Why don’t we see this more clearly?  This shows the strength of the ruling hegemonic ideology.  The omniprescence of anti-capitalism, look at any popular media, you have many anti-capitalist stories, but all these critiques are moralistic critiques, greedy bankers, polluting environment.  The problem is what changed in recent capitalism, that this greed can be realized with such catastrophic consequences.  The limit of this moralistic anti-capitalism, by blaming people, it prevents us from doing the crucial analysis of the SYSTEM. what is wrong with the SYSTEM as such.   Almost everyone today is a Fukuyamist.  Liberal democractic capitalism is the only game in town.  All we can do is make it a little better. a little more efficient.
We can easily imagine the end of the world, but a little change in capitalism we can’t imagine.

class struggle: antagonism deadlock is constitutive of society
multiculturalist where problem is recognition, how can we be recognized: gay, women etc.
I am still for BINARY logic against multiplicity of struggles.

Laclau critique   none of these struggles have apriori central position, all strategic consideration. There is no priority

Politico-economic antagonism is not at same level of these other struggles, it has a MORE SUBSTANTIAL position, of overdetermining, structuring other struggles.

Buddhism and Dalai Lama

Origin of fall of Buddhism.  Mahayama: Bhodisava, you were already there liberated, out of this compassion with humanity, you CAME back into this world of suffering, so you postponed your liberation until all others are liberated this is a SACRIFICIAL logic.  I don’t trust anybody that is willing to sacrifice themselves for you.
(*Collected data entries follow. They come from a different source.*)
(** A file that is no PDF, seen from the page: the click on the extraction
    button shows both messages and stores no result. *)
Lemma main_reports_unreadable_pdf :
  let '(outcome, after) :=
    GeminiApp.Fixture.visit []
      (GeminiApp.Fixture.browsing (Some GeminiApp.Fixture.broken_pdf)
                                  (Some GeminiApp.ExtractRules))
      GeminiApp.new_session in
  outcome = Return tt
  /\ GeminiApp.extraction_results (GeminiApp.session after) = None
  /\ In (GeminiApp.StError
           [GeminiApp.Text (lit "Error reading PDF: ");
            GeminiApp.Text (lit "EOF marker not found")])
        (GeminiApp.page after)
  /\ In (GeminiApp.StError
           [GeminiApp.Text (lit "Could not extract text from PDF")])
        (GeminiApp.page after).
Proof.
  vm_compute. repeat split; repeat (first [left; reflexivity | right]).
Qed.


(* ================================================================== *)
(** * Further properties of the code *)
(* ================================================================== *)

(** ** duplicate.py *)

Section MoreDuplicateFacts.

Import Duplicate.

Variables image keypoint descriptors dmatch : Type.
Variable detectAndCompute :
  image -> flow exn (list keypoint * option descriptors).
Variable bf_match : descriptors -> descriptors -> flow exn (list dmatch).

Lemma match_count_lower_bound img1 img2 matches :
  orb_similarity detectAndCompute bf_match img1 img2 = Return matches ->
  (0 <= matches)%Z.
Proof.
  unfold orb_similarity. simpl.
  destruct (detectAndCompute img1) as [[kp1 des1]|e]; [|discriminate].
  destruct (detectAndCompute img2) as [[kp2 des2]|e]; [|discriminate].
  destruct des1 as [d1|]; [destruct des2 as [d2|]|].
  - destruct (bf_match d1 d2) as [ms|e]; [|discriminate].
    intros H; injection H as <-. lia.
  - intros H; injection H as <-. lia.
  - intros H; injection H as <-. lia.
Qed.

(** The match count is never negative, so with a negative threshold every
    pair of images for which the count is obtained is reported similar. *)
Theorem negative_threshold_always_similar img1 img2 matches
    (match_threshold : Z) :
  orb_similarity detectAndCompute bf_match img1 img2 = Return matches ->
  (match_threshold < 0)%Z ->
  (0 <= matches)%Z
  /\ are_images_similar_orb detectAndCompute bf_match img1 img2
                            match_threshold = Return true.
Proof.
  intros Hm Ht. pose proof (match_count_lower_bound _ _ _ Hm) as H0.
  split; [exact H0|].
  unfold are_images_similar_orb. simpl. rewrite Hm.
  f_equal. apply Z.ltb_lt. lia.
Qed.

(** Lowering the threshold never turns similar images into dissimilar
    ones. *)
Theorem similar_for_lower_thresholds img1 img2 (t t' : Z) :
  are_images_similar_orb detectAndCompute bf_match img1 img2 t
    = Return true ->
  (t' <= t)%Z ->
  are_images_similar_orb detectAndCompute bf_match img1 img2 t'
    = Return true.
Proof.
  unfold are_images_similar_orb. simpl.
  destruct (orb_similarity detectAndCompute bf_match img1 img2) as [m|e];
    [|discriminate].
  intros H Hle. injection H as H. apply Z.ltb_lt in H.
  f_equal. apply Z.ltb_lt. lia.
Qed.

(** The second image is examined even when the first has no descriptors:
    a failure of its detection is raised, not turned into a count of 0. *)
Theorem second_detection_failure_raised img1 img2 kp1 e :
  detectAndCompute img1 = Return (kp1, None) ->
  detectAndCompute img2 = Raised e ->
  orb_similarity detectAndCompute bf_match img1 img2 = Raised e
  /\ forall match_threshold,
       are_images_similar_orb detectAndCompute bf_match img1 img2
                              match_threshold = Raised e.
Proof.
  intros H1 H2.
  assert (Hs : orb_similarity detectAndCompute bf_match img1 img2
               = Raised e).
  { unfold orb_similarity. simpl. now rewrite H1, H2. }
  split; [exact Hs|].
  intros t. unfold are_images_similar_orb. simpl. now rewrite Hs.
Qed.

End MoreDuplicateFacts.

Lemma negative_threshold_always_similar_witness :
  Duplicate.are_images_similar_orb Duplicate.Fixture.detectAndCompute
    Duplicate.Fixture.bf_match [1%N; 2%N] [5%N] (-3) = Return true.
Proof.
  apply (proj2 (negative_threshold_always_similar _ _ _ _
                  Duplicate.Fixture.detectAndCompute
                  Duplicate.Fixture.bf_match [1%N; 2%N] [5%N] 0 (-3)
                  eq_refl ltac:(lia))).
Defined.

Lemma similar_for_lower_thresholds_witness :
  Duplicate.are_images_similar_orb Duplicate.Fixture.detectAndCompute
    Duplicate.Fixture.bf_match [1%N; 2%N; 3%N] [3%N; 2%N; 1%N] 1
  = Return true.
Proof.
  apply (similar_for_lower_thresholds _ _ _ _
           Duplicate.Fixture.detectAndCompute Duplicate.Fixture.bf_match
           [1%N; 2%N; 3%N] [3%N; 2%N; 1%N] 2 1).
  - reflexivity.
  - lia.
Defined.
Communism will win There are miracles but only for those who believe in the miracle. Communism will win means that we who are engaged in the struggle, we can read events as signs of communism: Tahir Sq. etc, are all signs that point towards a possible communism but there is no guarantee, no objective necessity, communism will win for those who believe in communism, a bit of a tautology.

Truth is not a neutral objective truth. Truth is universal: but it is nonetheless PARTIAL.  No if you look neutrally you see nothing, you only see truth if you are interested in truth, an emancipatory truth.   Communism will come as an unintended consequence  We Chinese commies are the best managers of capitalism.   It less and less needs democracy. This should worry us.  In Lacanian the gap between what you want and what you desire.  People desire communism but they don’t want.  What people usually desire they don’t want. People all the time think they desire something, but when they come close to it, they think its horrible and don’t want it.  What you want is not the same is what you desire.  Communism will come but people will not want it.

Why still keep the stupid name?

on Egypt

on Greece

On Marx  To be a Marxist today, means not to return to Marx, in a radically critical way, totally reconstruct radically his analysis.  A fundamental flaws we can see today in his notion of communism.  His notion of communism is still a capitalism, that is, capitalism without the private property, then this wild development will continue.  He didn’t see that this dynamism is only possible within the capitalist frame.  Second limitation, he had ingenious insights 1848 revolution, 18th Brumaire, but in terms of analysis of power, he didn’t develop it properly.  The horrors of 20th Century communism you can’t explain through a critical Marxism.  Stalinism occured because communsm developed in the wrong place.  No. This is wrong.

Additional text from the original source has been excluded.